WORK TO BE COMPLETED: Below are the records; give again exactly the line with "(** An item", the line with "rewrite len_app, header_len_8. lia.", and each line that lies between them, and nothing besides.

RECORD EXCERPTS:
(* ===== verification/KmipHandlers.v ===== *)
(** * The KMIP operation handlers ([craton-hsm-kmip/src/operations.rs],
    lines 850-2015, and the dispatcher of [server.rs])

    The handlers are written against the [KmipKeyStore] trait, which is the class
    [KmipKeyStore] here: its operations, and in [KmipKeyStoreLaws] what the
    handlers rely on.  [InMemoryKeyStore] is the instance.  The operating system
    enters through [OsEnv]: the clock reading, the random number generator
    ([OsRng::try_fill_bytes], which may fail) and HKDF-SHA256 of the [hkdf] crate. *)

From coqutil Require Import Byte.
From stdpp Require Import prelude gmap strings list pretty.
From Stdlib Require Import ZArith Lia.
From S2P Require Import Prelude RustStd KmipTypes KmipStore.
Import ObjectType Operation Status Reason Attr.
Local Open Scope Z_scope.
Local Open Scope string_scope.

(** ** The trait *)

Abbreviation Attrs := (gmap string KmipAttributeValue).

Class KmipKeyStore (S : Type) := {
  ks_create : Z -> KmipObjectType -> list byte -> Attrs -> S -> string * S;
  ks_get : string -> S -> option KmipStoredObject;
  ks_activate : Z -> string -> S -> result unit KmipResultReason * S;
  ks_revoke : Z -> string -> S -> result unit KmipResultReason * S;
  ks_destroy : Z -> string -> S -> result unit KmipResultReason * S;
  ks_locate : Attrs -> S -> list string;
  ks_get_attributes : string -> S -> option (list KmipAttribute);
  ks_register : Z -> string -> KmipObjectType -> option (list byte) -> Attrs -> S ->
    result string KmipResultReason * S;
  ks_add_attributes : Z -> string -> Attrs -> S -> result unit KmipResultReason * S;
  ks_modify_attributes : Z -> string -> Attrs -> S -> result unit KmipResultReason * S;
  ks_delete_attributes : Z -> string -> list string -> S -> result unit KmipResultReason * S;
  ks_decrement_usage_counter : Z -> string -> S -> option Z * S;
  ks_with_object_acl_probe : string -> (KmipStoredObject -> bool) -> S -> option bool;
}.

#[global] Instance InMemoryKeyStore_KmipKeyStore `{MapIter} : KmipKeyStore InMemoryKeyStore := {|
  ks_create := create;
  ks_get := get;
  ks_activate := activate;
  ks_revoke := revoke;
  ks_destroy := destroy;
  ks_locate := locate;
  ks_get_attributes := get_attributes;
  ks_register := register;
  ks_add_attributes := add_attributes;
  ks_modify_attributes := modify_attributes;
  ks_delete_attributes := delete_attributes;
  ks_decrement_usage_counter := decrement_usage_counter;
  ks_with_object_acl_probe := with_object_acl_probe;
|}.

(** ** Requests and responses *)

Record KmipRequest : Type := mkRequest {
  req_operation : KmipOperation;
  req_unique_id : option string;
  req_attributes : list KmipAttribute;
  req_caller_identity : option string;
  req_strict_owner_acl : bool;
}.
Definition normalize_dns_identity (input : string) : option string :=
  let b := as_bytes input in
  if bool_decide (b = []) then None
  else if negb (forallb (fun x => byte.unsigned x <? 0x80) b) then None
  else if existsb (fun x => (byte.unsigned x <? 0x20) || (byte.unsigned x =? 0x7F)
                            || is_whitespace (byte.unsigned x)) b then None
  else
    let trimmed := match rev b with Byte.x2e :: r => rev r | _ => b end in
    if bool_decide (trimmed = []) then None
    else Some (to_ascii_lowercase (from_bytes trimmed)).

End Server.
(* ===== verification/KmipMessageProofs.v ===== *)
(** * Correctness of the KMIP message layer

    Every message is answered; nothing reaches the store without credentials; the
    isolation of owners holds for whole messages; replays are refused; what the failure
    limiter does and does not bound. *)

From coqutil Require Import Byte.
From stdpp Require Import prelude gmap strings list pretty.
From Stdlib Require Import ZArith Lia.
From S2P Require Import Prelude RustStd KmipTypes KmipTtlv KmipTtlvProofs KmipStore KmipStoreProofs KmipHandlers KmipHandlersProofs KmipMessage.
Local Open Scope string_scope.
Local Open Scope list_scope.
Local Open Scope Z_scope.

(** ** The size of an encoding *)

Definition leaf_size (v : TtlvValue) : Z :=
  match v with
  | VStructure _ => 0
  | VInteger _ | VEnumeration _ => 4
  | VLongInteger _ | VDateTime _ | VBoolean _ => 8
  | VBigInteger b | VTextString b | VByteString b => len b
  end.

Fixpoint item_size (i : TtlvItem) : Z :=
  let '(Item _ v) := i in
  8 + match v with
      | VStructure cs => foldr (fun c n => item_size c + n) 0 cs
      | v => padded_len (leaf_size v)
      end.

Lemma leaf_size_eq v : len (leaf_body v) = leaf_size v.
Proof. destruct v; simpl; try done; apply to_be_bytes_len. Qed.

Lemma item_size_ge_8 i : 8 <= item_size i.
Proof.
  induction i as [tag cs IH | tag v Hv] using TtlvItem_nested_ind; simpl.
  - assert (0 <= foldr (fun c n => item_size c + n) 0 cs); [|lia].
    induction IH as [|c cs Hc _ IHc]; simpl; lia.
  - pose proof (len_nonneg (leaf_body v)) as Hn. rewrite leaf_size_eq in Hn.
    pose proof (padded_len_bounds (leaf_size v) Hn). destruct v; try lia. by destruct (Hv children).
Qed.

Lemma sizes_nonneg cs : 0 <= foldr (fun c n => item_size c + n) 0 cs.
Proof. induction cs as [|c cs IH]; simpl; [done|]. pose proof (item_size_ge_8 c). lia. Qed.

(** An item whose size is within the limit is encoded, into that many bytes. *)
Lemma enc_fits i : item_size i <= 8 + MAX_TTLV_ENCODE_SIZE -> exists bs, enc i = Ok bs /\ len bs = item_size i.
Proof.
  induction i as [tag cs IH | tag v Hv] using TtlvItem_nested_ind; intros Hs.
  - rewrite enc_structure. simpl item_size in Hs |- *.
    assert (exists body, enc_list cs = Ok body /\ len body = foldr (fun c n => item_size c + n) 0 cs) as (body & Hb & Hl).
    { revert Hs. induction IH as [|c cs Hc _ IHc]; simpl; intros Hs; [by exists []|].
      pose proof (sizes_nonneg cs). pose proof (item_size_ge_8 c).
      destruct Hc as (b & -> & Hb); [lia|]. destruct IHc as (r & -> & Hr); [lia|].
      exists (b ++ r). split; [done|]. rewrite len_app. lia. }
    rewrite Hb. cbn [result_bind]. rewrite (proj2 (Z.ltb_ge _ _)) by lia. eexists. split; [done|].
    rewrite len_app, header_len_8. lia.
  - rewrite enc_leaf_eq by done. unfold enc_leaf. rewrite leaf_size_eq.
    pose proof (len_nonneg (leaf_body v)) as Hn. rewrite leaf_size_eq in Hn.
    pose proof (padded_len_bounds (leaf_size v) Hn).
    assert (item_size (Item tag v) = 8 + padded_len (leaf_size v)) as Hz by (destruct v; try done; by destruct (Hv children)).
    rewrite Hz in *. rewrite (proj2 (Z.ltb_ge _ _)) by lia. eexists. split; [done|].
    rewrite !len_app, header_len_8, pad_len, leaf_size_eq by done. lia.
Qed.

ANSWER BOX:
(** An item whose size is within the limit is encoded, into that many bytes. *)
Lemma enc_fits i : item_size i <= 8 + MAX_TTLV_ENCODE_SIZE -> exists bs, enc i = Ok bs /\ len bs = item_size i.
Proof.
  induction i as [tag cs IH | tag v Hv] using TtlvItem_nested_ind; intros Hs.
  - rewrite enc_structure. simpl item_size in Hs |- *.
    assert (exists body, enc_list cs = Ok body /\ len body = foldr (fun c n => item_size c + n) 0 cs) as (body & Hb & Hl).
    { revert Hs. induction IH as [|c cs Hc _ IHc]; simpl; intros Hs; [by exists []|].
      pose proof (sizes_nonneg cs). pose proof (item_size_ge_8 c).
      destruct Hc as (b & -> & Hb); [lia|]. destruct IHc as (r & -> & Hr); [lia|].
      exists (b ++ r). split; [done|]. rewrite len_app. lia. }
    rewrite Hb. cbn [result_bind]. rewrite (proj2 (Z.ltb_ge _ _)) by lia. eexists. split; [done|].
    rewrite len_app, header_len_8. lia.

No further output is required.